(Collected data entries)
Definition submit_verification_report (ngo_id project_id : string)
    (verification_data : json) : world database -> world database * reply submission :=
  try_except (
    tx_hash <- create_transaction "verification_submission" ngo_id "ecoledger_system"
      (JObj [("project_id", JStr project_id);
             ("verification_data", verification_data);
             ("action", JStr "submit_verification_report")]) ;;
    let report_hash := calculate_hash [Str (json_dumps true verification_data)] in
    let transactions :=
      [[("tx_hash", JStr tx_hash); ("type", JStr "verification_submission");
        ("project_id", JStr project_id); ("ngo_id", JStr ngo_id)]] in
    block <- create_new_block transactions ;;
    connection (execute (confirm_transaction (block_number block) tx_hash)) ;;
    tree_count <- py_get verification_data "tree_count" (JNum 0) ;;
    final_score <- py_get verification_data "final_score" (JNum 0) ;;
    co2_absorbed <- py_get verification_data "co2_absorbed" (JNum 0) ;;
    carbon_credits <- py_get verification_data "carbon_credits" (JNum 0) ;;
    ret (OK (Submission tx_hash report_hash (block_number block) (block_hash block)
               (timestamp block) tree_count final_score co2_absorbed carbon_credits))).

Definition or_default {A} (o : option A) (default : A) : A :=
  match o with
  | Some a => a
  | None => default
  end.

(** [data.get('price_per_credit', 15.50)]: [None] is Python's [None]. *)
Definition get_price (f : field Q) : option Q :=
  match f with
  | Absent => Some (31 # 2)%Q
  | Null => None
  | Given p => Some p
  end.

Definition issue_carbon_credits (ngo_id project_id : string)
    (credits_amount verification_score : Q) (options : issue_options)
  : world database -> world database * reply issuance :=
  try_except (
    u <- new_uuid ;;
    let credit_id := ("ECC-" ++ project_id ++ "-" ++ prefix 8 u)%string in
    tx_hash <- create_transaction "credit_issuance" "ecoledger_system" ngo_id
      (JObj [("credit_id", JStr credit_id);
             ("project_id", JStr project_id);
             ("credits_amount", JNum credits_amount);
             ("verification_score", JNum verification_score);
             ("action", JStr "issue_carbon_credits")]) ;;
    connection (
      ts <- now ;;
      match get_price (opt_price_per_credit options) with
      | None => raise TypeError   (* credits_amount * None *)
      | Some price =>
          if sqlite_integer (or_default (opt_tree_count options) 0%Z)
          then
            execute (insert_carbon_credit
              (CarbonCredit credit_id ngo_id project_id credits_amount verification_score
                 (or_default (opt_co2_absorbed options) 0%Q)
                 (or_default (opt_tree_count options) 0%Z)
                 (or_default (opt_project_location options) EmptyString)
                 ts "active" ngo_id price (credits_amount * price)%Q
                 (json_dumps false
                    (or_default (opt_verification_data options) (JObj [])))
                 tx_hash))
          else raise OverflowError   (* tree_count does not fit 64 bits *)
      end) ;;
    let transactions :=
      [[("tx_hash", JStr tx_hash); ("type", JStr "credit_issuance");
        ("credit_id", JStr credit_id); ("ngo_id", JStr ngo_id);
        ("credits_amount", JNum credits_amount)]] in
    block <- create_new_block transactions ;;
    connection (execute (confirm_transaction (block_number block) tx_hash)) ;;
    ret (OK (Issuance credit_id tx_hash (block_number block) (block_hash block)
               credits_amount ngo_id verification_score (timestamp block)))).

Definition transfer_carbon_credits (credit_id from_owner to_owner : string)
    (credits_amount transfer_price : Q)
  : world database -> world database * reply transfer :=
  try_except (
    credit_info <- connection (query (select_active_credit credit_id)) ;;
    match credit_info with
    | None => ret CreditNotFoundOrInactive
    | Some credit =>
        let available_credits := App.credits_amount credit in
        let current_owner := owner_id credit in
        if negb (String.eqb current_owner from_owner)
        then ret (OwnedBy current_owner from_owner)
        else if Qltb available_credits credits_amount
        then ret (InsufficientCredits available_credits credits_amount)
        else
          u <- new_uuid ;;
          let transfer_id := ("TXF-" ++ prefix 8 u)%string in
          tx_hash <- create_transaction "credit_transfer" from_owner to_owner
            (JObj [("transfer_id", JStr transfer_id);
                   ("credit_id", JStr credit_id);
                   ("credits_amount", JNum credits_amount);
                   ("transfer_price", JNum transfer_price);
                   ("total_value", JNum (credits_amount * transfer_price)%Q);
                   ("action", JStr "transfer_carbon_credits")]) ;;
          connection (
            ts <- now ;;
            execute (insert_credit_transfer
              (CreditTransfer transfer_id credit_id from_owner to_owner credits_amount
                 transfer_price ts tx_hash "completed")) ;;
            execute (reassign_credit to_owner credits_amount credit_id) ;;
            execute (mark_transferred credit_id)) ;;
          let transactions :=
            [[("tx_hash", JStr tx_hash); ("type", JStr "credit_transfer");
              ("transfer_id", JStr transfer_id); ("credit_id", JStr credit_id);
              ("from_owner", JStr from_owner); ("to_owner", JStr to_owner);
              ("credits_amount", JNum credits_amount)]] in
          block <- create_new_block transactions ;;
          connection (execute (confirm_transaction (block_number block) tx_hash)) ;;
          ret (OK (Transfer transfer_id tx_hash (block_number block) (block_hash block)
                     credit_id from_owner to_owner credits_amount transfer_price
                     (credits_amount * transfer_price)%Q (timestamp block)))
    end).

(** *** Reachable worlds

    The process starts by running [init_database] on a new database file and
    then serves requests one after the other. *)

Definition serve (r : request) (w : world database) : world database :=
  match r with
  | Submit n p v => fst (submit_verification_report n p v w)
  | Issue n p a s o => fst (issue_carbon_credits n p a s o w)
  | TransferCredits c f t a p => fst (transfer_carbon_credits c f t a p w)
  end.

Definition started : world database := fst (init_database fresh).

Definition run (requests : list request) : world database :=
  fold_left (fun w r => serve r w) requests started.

> **Work to be completed**:
Repeat every line exactly, starting with the first line of the entries, and stop once the line containing "ret (OK (Submission" has been given.

> **Response for this exercise**:
Definition submit_verification_report (ngo_id project_id : string)
    (verification_data : json) : world database -> world database * reply submission :=
  try_except (
    tx_hash <- create_transaction "verification_submission" ngo_id "ecoledger_system"
      (JObj [("project_id", JStr project_id);
             ("verification_data", verification_data);
             ("action", JStr "submit_verification_report")]) ;;
    let report_hash := calculate_hash [Str (json_dumps true verification_data)] in
    let transactions :=
      [[("tx_hash", JStr tx_hash); ("type", JStr "verification_submission");
        ("project_id", JStr project_id); ("ngo_id", JStr ngo_id)]] in
    block <- create_new_block transactions ;;
    connection (execute (confirm_transaction (block_number block) tx_hash)) ;;
    tree_count <- py_get verification_data "tree_count" (JNum 0) ;;
    final_score <- py_get verification_data "final_score" (JNum 0) ;;
    co2_absorbed <- py_get verification_data "co2_absorbed" (JNum 0) ;;
    carbon_credits <- py_get verification_data "carbon_credits" (JNum 0) ;;
    ret (OK (Submission tx_hash report_hash (block_number block) (block_hash block)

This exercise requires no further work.